Print version ISSN 0120-0976On-line version ISSN 2538-9866

Rev. Interam. Bibliot vol.43 no.1 Medellín Jan./Apr. 2020

https://doi.org/10.17533/udea.rib.v43n1ed 

Discurso

El quehacer de la memoria en tiempos de cambio social

Yhoban Camilo Hernandez1 

1Magíster en Ciencia de la Información con Énfasis en Memoria y Sociedad por la Escuela Interamericana de Bibliotecología de la Universidad de Antioquia. Periodista por la Universidad de Antioquia. Periodista del proyecto Hacemos Memoria de la Facultad de Comunicaciones de la Universidad de Antioquia. Medellín - Colombia. yhoban.hernandez@udea.edu.co


La memoria, a la que atañe la historia, que a su vez la alimenta, apunta a salvar el pasado solo para servir al presente y al futuro. Se debe actuar de modo que la memoria colectiva sirva a la liberación, y no a la servidumbre de los hombres. Jacques Le Goff. El orden de la memoria. 1991

Antes de decir cualquier cosa sobre el desafiante pasado que debemos salvar, el agitado presente que nos atañe y el incierto futuro que nos queda por liberar, los estudiantes de la maestría en Ciencia de la Información con énfasis en Memoria y Sociedad queremos agradecer a la anterior dirección del Centro Nacional de Memoria Histórica, a nuestra Universidad de Antioquia y a la Escuela Interamericana de Bibliotecología por brindarnos esta oportunidad de cursar con beca nuestros estudios de posgrado, un proyecto de formación con el que muchos soñábamos pero que veíamos lejano.
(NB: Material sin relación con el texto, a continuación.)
(* ===== verification/Instance.v ===== *)
(** * The instance: configuration, wiring and collectors (internal/config, internal/app/app.go, internal/metrics)

    The configuration of a process with its defaults, overrides and validation; which
    queues [Run] builds from it, under which names; the depth sampler that decides on
    backpressure; and the collectors with what the samplers publish to them.  The YAML
    decoder and the files are parameters.  An error is the name of the setting it
    complains about. *)

From stdpp Require Import base list strings gmap.
From Stdlib Require Import ZArith Lia Ascii Permutation.
From S2P Require Import Prelude GoMap Json Paths Diff DiffSound Domain Tenant Config Alias Repo Plugin Ingest Pipeline Numbers Queue Delivery NetAddr Ssrf Worker RedisQueue.

(** ** The configuration *)

Definition RoleAPI : string := "api".
Definition RoleWorker : string := "worker".
Definition RoleAll : string := "all".
Definition ServesAPI (r : string) : bool := str_eqb r RoleAPI || str_eqb r RoleAll.
Definition RunsWorker (r : string) : bool := str_eqb r RoleWorker || str_eqb r RoleAll.

Record TLS := mkTLS { tls_Enabled : bool; tls_CertFile : string; tls_KeyFile : string }.
Record Listen := mkListen { ln_Addr : string; ln_TLS : TLS }.
Record RedisConf := mkRedisConf { rc_Addr : string; rc_Password : string; rc_DB : Z }.
Record QueueConf := mkQueueConf {
  qc_Driver : string; qc_Shards : Z; qc_StreamPrefix : string; qc_ConsumerGroup : string; qc_BatchSize : Z; qc_BatchLingerMS : Z; qc_MaxDepth : Z; qc_RetryAfterSeconds : Z }.
Record WebhooksConf := mkWebhooksConf {
  wc_DefaultTimeoutMS : Z; wc_MaxAttempts : Z; wc_BaseMS : Z; wc_MaxMS : Z; wc_Secrets : list (string * string); wc_DeliveryShards : Z; wc_SSRF : SSRFPolicy }.
Record TenantKey := mkTenantKey { key_KeyHash : string; key_Key : string; key_Scopes : list string; key_Collections : list string }.
Record TenantConf := mkTenantConf { tc_ID : string; tc_URI : string; tc_Name : string; tc_Keys : list TenantKey }.

Record InstanceConfig := mkInstance {
  in_Role : string; in_HTTP : Listen; in_GRPC : Listen; in_MongoURI : string; in_Redis : RedisConf; in_Queue : QueueConf;
  in_TicketTTLHours : Z; in_IdempotencyTTLHours : Z; in_CacheTTLSeconds : Z; in_Webhooks : WebhooksConf;
  in_LogLevel : string; in_LogFormat : string; in_AutoCreate : bool; in_Tenants : list TenantConf }.

Definition Default : InstanceConfig :=
  mkInstance RoleAll (mkListen ":8080" (mkTLS false "" "")) (mkListen ":9090" (mkTLS false "" "")) "mongodb://localhost:27017" (mkRedisConf "localhost:6379" "" 0)
    (mkQueueConf "redis-streams" 16 "letopis:ingest" "workers" 0 0 0 0) 0 0 0 (mkWebhooksConf 0 0 0 0 [] 0 (mkPolicy [] [] false false)) "info" "json" true [].

Definition TenantSpecs (c : InstanceConfig) : list Spec :=
  map (fun t => mkSpec (tc_ID t) (tc_URI t) (tc_Name t) (map (fun k => mkKeySpec (key_KeyHash k) (key_Key k) (key_Scopes k) (key_Collections k)) (tc_Keys t))) (in_Tenants c).

(** ** Validation *)

Section Validate.
(** The order in which a Go map is ranged over. *)
Variable rangeOrder : forall {V : Type}, list (string * V) -> list (string * V).

Definition negative (settings : list (string * Z)) : res string unit :=
  match List.find (fun kv => (snd kv <? 0)%Z) (rangeOrder settings) with Some kv => Err (fst kv) | None => Ok tt end.

Definition validateWebhooks (w : WebhooksConf) : res string unit :=
  negative [("webhooks.backoff.base_ms", wc_BaseMS w); ("webhooks.backoff.max_ms", wc_MaxMS w); ("webhooks.default_timeout_ms", wc_DefaultTimeoutMS w);
            ("webhooks.delivery_shards", wc_DeliveryShards w); ("webhooks.max_attempts", wc_MaxAttempts w)].

Definition validateQueue (q : QueueConf) (role : string) (redis : RedisConf) : res string unit :=
  if (qc_Shards q <? 1)%Z then Err "queue.shards"
  else if (qc_BatchSize q <? 0)%Z then Err "queue.batch_size"
  else if (qc_BatchLingerMS q <? 0)%Z then Err "queue.batch_linger_ms"
  else if (qc_MaxDepth q <? 0)%Z then Err "queue.max_depth"
  else if (qc_RetryAfterSeconds q <? 0)%Z then Err "queue.retry_after_seconds"
  else if str_eqb (qc_Driver q) "memory" then if negb (str_eqb role RoleAll) then Err "queue.driver" else Ok tt
  else if str_eqb (qc_Driver q) "redis-streams" then
    if str_eqb (rc_Addr redis) "" then Err "queue.driver"
    else if str_eqb (qc_StreamPrefix q) "" || str_eqb (qc_ConsumerGroup q) "" then Err "queue"
    else Ok tt
  else Err "queue.driver".

Definition listenFails (nl : string * Listen) : option string :=
  let '(name, l) := nl in
  if str_eqb (ln_Addr l) "" then Some (name +:+ ".addr")
  else if tls_Enabled (ln_TLS l) && (str_eqb (tls_CertFile (ln_TLS l)) "" || str_eqb (tls_KeyFile (ln_TLS l)) "") then Some (name +:+ ".tls")
  else None.

Fixpoint firstFailure (l : list (string * Listen)) : res string unit :=
  match l with
  | [] => Ok tt
  | nl :: l' => match listenFails nl with Some e => Err e | None => firstFailure l' end
  end.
Hacemos un reconocimiento especial a la profesora Sandra Patricia Arenas Grisales, quien nos supo guiar y comprender en este proceso que emprendimos hace más de dos años. Junto a ella, agradecemos a los profesores y profesoras que hicieron parte de este proceso ofreciéndonos sus conocimientos, experiencias, amistad y cariño.

Y, por supuesto, agradecemos a nuestras familias por su apoyo, su compañía y su paciencia en estos dos años que nos desconectaron del mundo.

Después de darles las gracias y sentir que la tarea se ha cumplido, nos queda entonces pensar en emprender un nuevo destino, el que nos guíe por la retribución de lo aprendido a nuestras comunidades, sean estas grandes ciudades, pequeños caseríos rurales o, incluso, el barrio, la familia o nuestra Alma Mater.

A partir de ahora nuestro tiempo es el presente: es el tiempo de aportar a la construcción de país, a la transformación de la sociedad. Eso, en un Estado como el colombiano, marcado por una historia de desigualdades, exclusión y violencia, nos pone en la desafiante tarea de salvar el pasado como extensión del presente, en palabras del escritor español Javier Cercas en su novela El impostor:

“A nuestro pasado hay que salvarlo de los silencios que se le tratan de imponer, de las manipulaciones con las que lo quieren deformar y del olvido selectivo que privilegia la impunidad”.

Hay que salvarlo también del silencio sobre la culpa y la responsabilidad de quienes se han enriquecido con la guerra, acumulando tierras, riqueza y poder a costa de la muerte, el despojo de bienes, el desplazamiento, la desaparición de personas… Pero también sobre la responsabilidad de quienes se han beneficiado de la corrupción en casos como Reficar, Odebrecht, Hidroituango, y en hechos más cercanos a nuestra vida y necesidades cotidianas, del desfalco al sistema de salud, a la educación pública, a los recursos para el acceso a la vivienda, a la alimentación escolar de los niños y las niñas; así como de los intentos por privatizar el sistema de pensiones, del debilitamiento al sistema de justicia. Y de quienes de manera “salvaje” depredan la naturaleza, destruyen selvas, humedales, páramos, ríos y mares, con proyectos de minería y extracción de recursos naturales, y vulneran con ello los derechos de las comunidades, la vocación productiva de los territorios, las tradiciones de los pueblos y el pronunciamiento de ciudadanos y autoridades civiles que le han dicho NO a la minería en sus territorios.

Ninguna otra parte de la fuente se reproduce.